* WHAT TO WORK ON
Starting with the line containing "(** [strings.Index(s, sub)]: first" and going on through the line containing "(** * Go error values *)", return the lines of the data below exactly, and only those.

* RECORD SET
(** * sql-toolkit: error classification, hook chain, transactions and retry

    A shallow embedding of the [db] package of Skryldev/sql-toolkit
    (db/hooks.go, db/tx.go and the package's files for the connection
    handle, the errors, the context sentinels and the drivers) and of the
    user repository built on it (repo/user_repo.go), and the properties of
    the error mapper, hook chain, executor operations, transaction helper,
    retry helper, batch helper, driver registry and repository.

    Conventions of the embedding.
    - A Go [error] interface value is an [option error]: [None] is [nil].
    - Pointer-typed errors ([*errors.errorString], [*fmt.wrapError],
      [*DBError]) are compared by structure.  An [errors.New] value carries
      the address that gives it its identity.  A wrapper that the code
      allocates holds the wrapped value as a strict sub-term, so it differs
      from that value, as the fresh pointer does in Go.
    - Error types from outside the package (drivers, callers) are
      [driverError]s: a text, the methods the mapper looks for, an optional
      [Unwrap].  They bring no [Is] or [As] method of their own, and there
      are no multi-errors ([Unwrap() []error]).
    - Effects (driver calls, hooks, the clock, waiting) are state passing
      over an external state, with panics as an outcome.  Hooks and
      [database/sql] act on the external state only and always come back;
      [database/sql] does not panic, hooks may.
    - The package's own calls leave markers in a trace, which is how the
      theorems count and order them.
    - A function that allocates an error with [fmt.Errorf] without [%w], or
      with [errors.New], takes the address of the new value as an argument.
    - Callbacks that compute a value (an [ErrorMapper], the [RetryOn]
      predicate, the [argsFn] of [BatchExec], the [DSN] of a driver) are
      functions.  Slices of hooks may hold nil entries; the other interface
      values handed to the package are not nil.
    - A Go map that the code ranges over is the list of its entries in the
      order of that iteration. *)

From Stdlib Require Import String Ascii List ZArith Lia Bool.
From Stdlib Require Import DecimalString.
Import ListNotations.
Open Scope string_scope.
Open Scope Z_scope.

Set Implicit Arguments.

(* ------------------------------------------------------------------------- *)
(** * Go strings: the functions of package [strings] the mapper uses *)
(* ------------------------------------------------------------------------- *)

Module strings.

(** [len(s)] in bytes. *)
Definition len (s : string) : Z := Z.of_nat (String.length s).

(** [strings.HasPrefix(s, sub)]. *)
Definition HasPrefix (s sub : string) : bool := String.prefix sub s.

(** [strings.Index(s, sub)]: first byte offset of [sub] in [s], or -1. *)
Fixpoint Index (s sub : string) : Z :=
  if HasPrefix s sub then 0
  else match s with
       | EmptyString => -1
       | String _ s' => let r := Index s' sub in if r <? 0 then -1 else r + 1
       end.

(** [strings.LastIndex(s, sub)]: last byte offset of [sub] in [s], or -1. *)
Fixpoint LastIndex (s sub : string) : Z :=
  match s with
  | EmptyString => if HasPrefix s sub then 0 else -1
  | String _ s' =>
      let r := LastIndex s' sub in
      if 0 <=? r then r + 1 else if HasPrefix s sub then 0 else -1
  end.

(** [strings.Contains(s, sub)]. *)
Definition Contains (s sub : string) : bool := 0 <=? Index s sub.

(** The slice [s[i:]]. *)
Definition from (s : string) (i : Z) : string :=
  String.substring (Z.to_nat i) (String.length s - Z.to_nat i) s.

(** The slice [s[:j]]. *)
Definition upto (s : string) (j : Z) : string :=
  String.substring 0 (Z.to_nat j) s.

End strings.

(* ------------------------------------------------------------------------- *)
(** * Go error values *)
(* ------------------------------------------------------------------------- *)

(** What a driver's error type may expose besides [Error()]: the methods the
  mapper looks for by duck typing. *)
Record driverCaps : Type := {
  capGetCode  : option string;   (* GetCode() string   (lib/pq) *)
  capSQLState : option string;   (* SQLState() string  (pgx)    *)
  capNumber   : option Z         (* Number() uint16    (MySQL)  *)
}.

Definition noCaps : driverCaps :=
  {| capGetCode := None; capSQLState := None; capNumber := None |}.

(** The dynamic types an [error] can have here. *)
#[warnings="-register-all"]
Inductive error : Type :=
| errorString (addr : positive) (s : string)
    (* errors.New(s); [addr] is the pointer, its identity *)
| deadlineExceededError
    (* context.DeadlineExceeded *)
| wrapError (msg : string) (err : option error)
    (* fmt.Errorf with one %w verb: Unwrap() returns err *)
| DBError (Sentinel : option error) (Cause : option error) (Message : string)
    (* &DBError{Sentinel, Cause, Message} *)
| driverError (msg : string) (caps : driverCaps) (cause : option error).
  (* an error type of a driver or of the caller: Error() returns msg,
     Unwrap() returns cause when there is one *)

(** Induction that reaches through the [option]s. *)
Section error_induction.
Variable P : error -> Prop.
Let Popt (o : option error) : Prop :=
  match o with Some e => P e | None => True end.
Hypothesis HerrorString : forall a s, P (errorString a s).
Hypothesis Hdeadline : P deadlineExceededError.
Hypothesis HwrapError : forall m o, Popt o -> P (wrapError m o).
Hypothesis HDBError : forall s c m, Popt s -> Popt c -> P (DBError s c m).
Hypothesis HdriverError : forall m k o, Popt o -> P (driverError m k o).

* TASK RESPONSE
(** [strings.Index(s, sub)]: first byte offset of [sub] in [s], or -1. *)
Fixpoint Index (s sub : string) : Z :=
  if HasPrefix s sub then 0
  else match s with
       | EmptyString => -1
       | String _ s' => let r := Index s' sub in if r <? 0 then -1 else r + 1
       end.

(** [strings.LastIndex(s, sub)]: last byte offset of [sub] in [s], or -1. *)
Fixpoint LastIndex (s sub : string) : Z :=
  match s with
  | EmptyString => if HasPrefix s sub then 0 else -1
  | String _ s' =>
      let r := LastIndex s' sub in
      if 0 <=? r then r + 1 else if HasPrefix s sub then 0 else -1
  end.

(** [strings.Contains(s, sub)]. *)
Definition Contains (s sub : string) : bool := 0 <=? Index s sub.

(** The slice [s[i:]]. *)
Definition from (s : string) (i : Z) : string :=
  String.substring (Z.to_nat i) (String.length s - Z.to_nat i) s.

(** The slice [s[:j]]. *)
Definition upto (s : string) (j : Z) : string :=
  String.substring 0 (Z.to_nat j) s.

End strings.

(* ------------------------------------------------------------------------- *)
(** * Go error values *)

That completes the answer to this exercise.